Entonces se dio cuenta, de que
había caído algo al suelo, a su lado. Era una piedra, que le había caído al
muchacho del corazón. El chiquillo se sentía muy ligero, libre del peso que
antes le oprimía. En lugar del cervatillo, empero, había ahora una hermosa hada
a su lado. Esta dijo:
-Ahora estás ya curado.
-¡Gracias! -repitió el chiquillo, y
se quedó contemplándola lleno de una indecible felicidad.
Luego echó a correr, loco de
alegría, y salió del bosque.
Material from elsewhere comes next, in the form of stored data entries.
(* ===== verification/Binding.v ===== *)
(** * Binding: pipeline definitions and their binding (pipelinedef/pipelinedef.go,
    engine/bind.go, engine/middleware.go and the registration part of
    engine/engine.go)

    Handlers are values of an abstract type [H]; a middleware is a function on it,
    and [None] where the code tests for nil. *)
From S2P Require Import Prelude Kernel Ledger Signals Text MemStore Driver.

Section definition.
Context {H : Type}.

(** [pipelinedef.Step] and [pipelinedef.Config]; constructors and reducers count by
    their presence. *)
Record Step := mkStep {
  S_ID : StepID;
  S_Unwind : bool;
  S_Retired : bool;
  S_HasState : bool;
  S_ConcurrencyClass : string;
  S_Run : option H;
  S_UnwindFunc : option H;
}.

Record Config := mkConfig {
  C_ID : PipelineID;
  C_Steps : list Step;
  C_Mutexes : list string;
  C_ConcurrencyClass : string;
  C_RunClass : string;
  C_Middleware : list (option (H → H));
  C_NewInput : bool;
  C_Reduce : bool;
  C_ReduceFailure : bool;
}.

(** [pipelinedef.New]: the steps inherit the pipeline's concurrency class. *)
Definition inherit_class (class : string) (s : Step) : Step :=
  if bool_decide (S_ConcurrencyClass s = "")
  then mkStep (S_ID s) (S_Unwind s) (S_Retired s) (S_HasState s) class (S_Run s)
         (S_UnwindFunc s)
  else s.
Definition New (cfg : Config) : Config :=
  mkConfig (C_ID cfg) (inherit_class (C_ConcurrencyClass cfg) <$> C_Steps cfg)
    (C_Mutexes cfg) (C_ConcurrencyClass cfg) (C_RunClass cfg) (C_Middleware cfg)
    (C_NewInput cfg) (C_Reduce cfg) (C_ReduceFailure cfg).

(** [wrap]: the middleware chains around a handler, outermost first. *)
Definition wrap_chain (chain : list (H → H)) (h : H) : H := foldr (λ mw h, mw h) h chain.
Definition wrap (h : H) (chains : list (list (H → H))) : H := foldr wrap_chain h chains.

Record boundStep := mkBoundStep {
  bs_Step : Step;
  bs_forward : H;
  bs_unwind : option H;
}.

Record boundDef := mkBoundDef {
  bd_cfg : Config;
  bd_steps : gmap StepID boundStep;
  bd_topo : Ledger.Topology;
  bd_excludes : list PipelineID;
}.

Inductive BindError :=
| EmptyPipelineID
| InvalidPipelineID
| InvalidMutex (m : string)
| NilMiddleware
| NoSteps
| EmptyStepID
| InvalidStepID (id : StepID)
| DuplicateStep (id : StepID)
| NoRunAdapter (id : StepID)
| UnwindDisagrees (id : StepID).

Definition bad_mutex (m : string) : bool := bool_decide (m = "") || invalidID m.

(** One iteration of the loop of [bindDefinition] over the steps. *)
Definition bind_step (mws : list (list (H → H))) (steps : gmap StepID boundStep) (sc : Step)
    : result BindError (boundStep * Ledger.Step) :=
  if bool_decide (S_ID sc = "") then Err EmptyStepID
  else if invalidID (S_ID sc) then Err (InvalidStepID (S_ID sc))
  else if bool_decide (is_Some (steps !! S_ID sc)) then Err (DuplicateStep (S_ID sc))
  else match S_Run sc with
  | None => Err (NoRunAdapter (S_ID sc))
  | Some run =>
    match S_Unwind sc, S_UnwindFunc sc with
    | true, None | false, Some _ => Err (UnwindDisagrees (S_ID sc))
    | _, uf =>
      Ok (mkBoundStep sc (wrap run mws) ((λ uf, wrap uf mws) <$> uf),
          Ledger.mkStep (S_ID sc) (S_Unwind sc) (S_Retired sc))
    end
  end.

Fixpoint bind_steps (mws : list (list (H → H))) (scs : list Step)
    (steps : gmap StepID boundStep) (topo : Ledger.Topology)
    : result BindError (gmap StepID boundStep * Ledger.Topology) :=
  match scs with
  | [] => Ok (steps, topo)
  | sc :: scs =>
    match bind_step mws steps sc with
    | Err e => Err e
    | Ok (bs, ls) => bind_steps mws scs (<[S_ID sc := bs]> steps) (topo ++ [ls])
    end
  end.

Definition bindDefinition (cfg : Config) (engineMW : list (H → H))
    : result BindError boundDef :=
  if bool_decide (C_ID cfg = "") then Err EmptyPipelineID
  else if invalidID (C_ID cfg) then Err InvalidPipelineID
  else match List.find bad_mutex (C_Mutexes cfg) with
  | Some m => Err (InvalidMutex m)
  | None =>
    match mapM id (C_Middleware cfg) with
    | None => Err NilMiddleware
    | Some mw =>
      if bool_decide (C_Steps cfg = []) then Err NoSteps
      else match bind_steps [engineMW; mw] (C_Steps cfg) ∅ [] with
      | Err e => Err e
      | Ok (steps, topo) => Ok (mkBoundDef cfg steps topo [])
      end
    end
  end.

(** ** The registry of an engine *)

Record Registry := mkRegistry {
  started : bool;
  pipelines : Frozen.Map (K:=PipelineID) (V:=boundDef);
  stepOwner : Frozen.Map (K:=StepID) (V:=PipelineID);
}.

Definition empty_registry : Registry := mkRegistry false Frozen.empty Frozen.empty.

Inductive RegisterError :=
| ErrStarted
| BoundTwice (id : PipelineID)
| StepOwned (id : StepID) (owner : PipelineID).

(** The scan of the new steps for one that has an owner, in the order [ids]. *)
Fixpoint find_owned (owners : Frozen.Map (K:=StepID) (V:=PipelineID)) (ids : list StepID)
    : option (StepID * PipelineID) :=
  match ids with
  | [] => None
  | id :: ids =>
    match Frozen.Get owners id with
    | Some owner => Some (id, owner)
    | None => find_owned owners ids
    end
  end.
Fixpoint put_owners (owners : Frozen.Map (K:=StepID) (V:=PipelineID)) (p : PipelineID)
    (ids : list StepID) : option (Frozen.Map (K:=StepID) (V:=PipelineID)) :=
  match ids with
  | [] => Some owners
  | id :: ids =>
    match Frozen.Put owners id p with
    | Some owners => put_owners owners p ids
    | None => None
    end
  end.

(** [Engine.register]; the outer [None] would be a panic of a frozen map. *)
Definition register (r : Registry) (d : boundDef) : option (result RegisterError Registry) :=
  if started r then Some (Err ErrStarted)
  else
    let pid := C_ID (bd_cfg d) in
    let ids := (map_to_list (bd_steps d)).*1 in
    match Frozen.Get (pipelines r) pid with
    | Some _ => Some (Err (BoundTwice pid))
    | None =>
      match find_owned (stepOwner r) ids with
      | Some (id, owner) => Some (Err (StepOwned id owner))
      | None =>
        match Frozen.Put (pipelines r) pid d with
        | None => None
        | Some ps =>
          match put_owners (stepOwner r) pid ids with
          | None => None
          | Some os => Some (Ok (mkRegistry false ps os))
          end
        end
      end
    end.

(** [Engine.Bind]. *)
Inductive BindFailure :=
| NilDefinition
| Unbindable (e : BindError)
| Unregistered (e : RegisterError).
Definition Bind (r : Registry) (engineMW : list (H → H)) (def : option Config)
    : option (result BindFailure (Registry * boundDef)) :=
  match def with
  | None => Some (Err NilDefinition)
  | Some cfg =>
    match bindDefinition cfg engineMW with
    | Err e => Some (Err (Unbindable e))
    | Ok bd =>
      match register r bd with
      | None => None
      | Some (Err e) => Some (Err (Unregistered e))
      | Some (Ok r) => Some (Ok (r, bd))
      end
    end
  end.

(** [slices.Compact]. *)
Fixpoint compact (l : list string) : list string :=
  match l with
  | x :: (y :: _) as l' => if bool_decide (x = y) then compact l' else x :: compact l'
  | l => l
  end.

(** [resolveMutexes]: the holders of each mutex, then each pipeline's set. *)
Definition add_holders (holders : gmap string (list PipelineID)) (e : PipelineID * boundDef)
    : gmap string (list PipelineID) :=
  foldl (λ hs m, <[m := map_get [] hs m ++ [e.1]]> hs) holders (C_Mutexes (bd_cfg e.2)).
Definition mutex_holders (ps : list (PipelineID * boundDef)) : gmap string (list PipelineID) :=
  foldl add_holders ∅ ps.
Definition exclusion_set (holders : gmap string (list PipelineID)) (id : PipelineID)
    (d : boundDef) : list PipelineID :=
  compact (sort_strings (foldl (λ set m, set ++ map_get [] holders m) [id]
    (C_Mutexes (bd_cfg d)))).
Definition set_excludes (ex : list PipelineID) (d : boundDef) : boundDef :=
  mkBoundDef (bd_cfg d) (bd_steps d) (bd_topo d) ex.
Definition resolveMutexes (r : Registry) : Registry :=
  let ps := Frozen.m (pipelines r) in
  let holders := mutex_holders (map_to_list ps) in
  mkRegistry (started r)
    (Frozen.mkMap (map_imap (λ id d, Some (set_excludes (exclusion_set holders id d) d)) ps)
       (Frozen.frozen (pipelines r)))
    (stepOwner r).

(** The registration part of [Engine.Start]. *)
Definition start_registry (r : Registry) : result RegisterError Registry :=
  if started r then Err ErrStarted
  else Ok (resolveMutexes (mkRegistry true (Frozen.Freeze (pipelines r))
                             (Frozen.Freeze (stepOwner r)))).

Definition excludes_of (r : Registry) (p : PipelineID) : list PipelineID :=
  match Frozen.Get (pipelines r) p with Some d => bd_excludes d | None => [p] end.

(** ** Binding *)

Definition valid_step (sc : Step) : Prop :=
  S_ID sc ≠ "" ∧ invalidID (S_ID sc) = false ∧ is_Some (S_Run sc) ∧
  (S_Unwind sc = true ↔ is_Some (S_UnwindFunc sc)).

Definition ledger_step (sc : Step) : Ledger.Step :=
  Ledger.mkStep (S_ID sc) (S_Unwind sc) (S_Retired sc).

Definition bound (mws : list (list (H → H))) (sc : Step) (bs : boundStep) : Prop :=
  bs_Step bs = sc ∧ Some (bs_forward bs) = (λ h, wrap h mws) <$> S_Run sc ∧
  bs_unwind bs = (λ h, wrap h mws) <$> S_UnwindFunc sc.

Lemma bind_step_spec mws steps sc :
  match bind_step mws steps sc with
  | Ok (bs, ls) => valid_step sc ∧ steps !! S_ID sc = None ∧ bound mws sc bs ∧ ls = ledger_step sc
  | Err _ => ¬ (valid_step sc ∧ steps !! S_ID sc = None)
  end.
Proof.
  unfold bind_step, valid_step, bound. case_bool_decide as H1; [tauto|].
  destruct (invalidID (S_ID sc)) eqn:H2; [naive_solver|].
  case_bool_decide as H3; [rewrite <-not_eq_None_Some in H3; tauto|]. apply eq_None_not_Some in H3.
  destruct (S_Run sc) as [run|] eqn:H4; [|by intros [(_ & _ & [? ?] & _) _]].
  destruct (S_Unwind sc) eqn:H5, (S_UnwindFunc sc) as [uf|] eqn:H6; simpl.
  - split; [repeat split; (done || by eexists)|]. split; [done|].
    split; [done|]. unfold ledger_step. by rewrite H5.
  - intros [(_ & _ & _ & Hu) _]. by destruct Hu as [[? ?] _].
  - intros [(_ & _ & _ & Hu) _]. destruct Hu as [_ Hu]. discriminate Hu. by eexists.
  - split.
    { do 3 (split; [by eauto|]). split; [done|by intros []]. }
    split; [done|]. split; [done|]. unfold ledger_step. by rewrite H5.
Qed.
De repente sintió deseos de ver a sus primos y a
sus primas, y fue a buscarlos a la pradera donde estaban jugando. Cuando vieron
de lejos al fugitivo, gritaron todos irónicamente:
-¿Quieres ahora mosto dulce y pan
moreno y nueces?
-¡Sí, por favor! -dijo el
chiquillo.
Entonces corrieron hacia la casa y
le trajeron de todo. El chiquillo, cada vez más contento, decía:
-¡Gracias, muchas gracias!
Y reía, sin cesar, y sentía ligero
su corazón. Naturalmente: había desa-parecido la piedra que le oprimía y no le
dejaba decir ni "por favor" ni "gracias".
Podéis imaginaros cómo se alegraron los padres de que su hijito
estuviera ahora curado de su grave enfermedad. Pero nadie estuvo más contento
que el abuelo y la abuela, y el más contento de todos era el mismo chiquillo.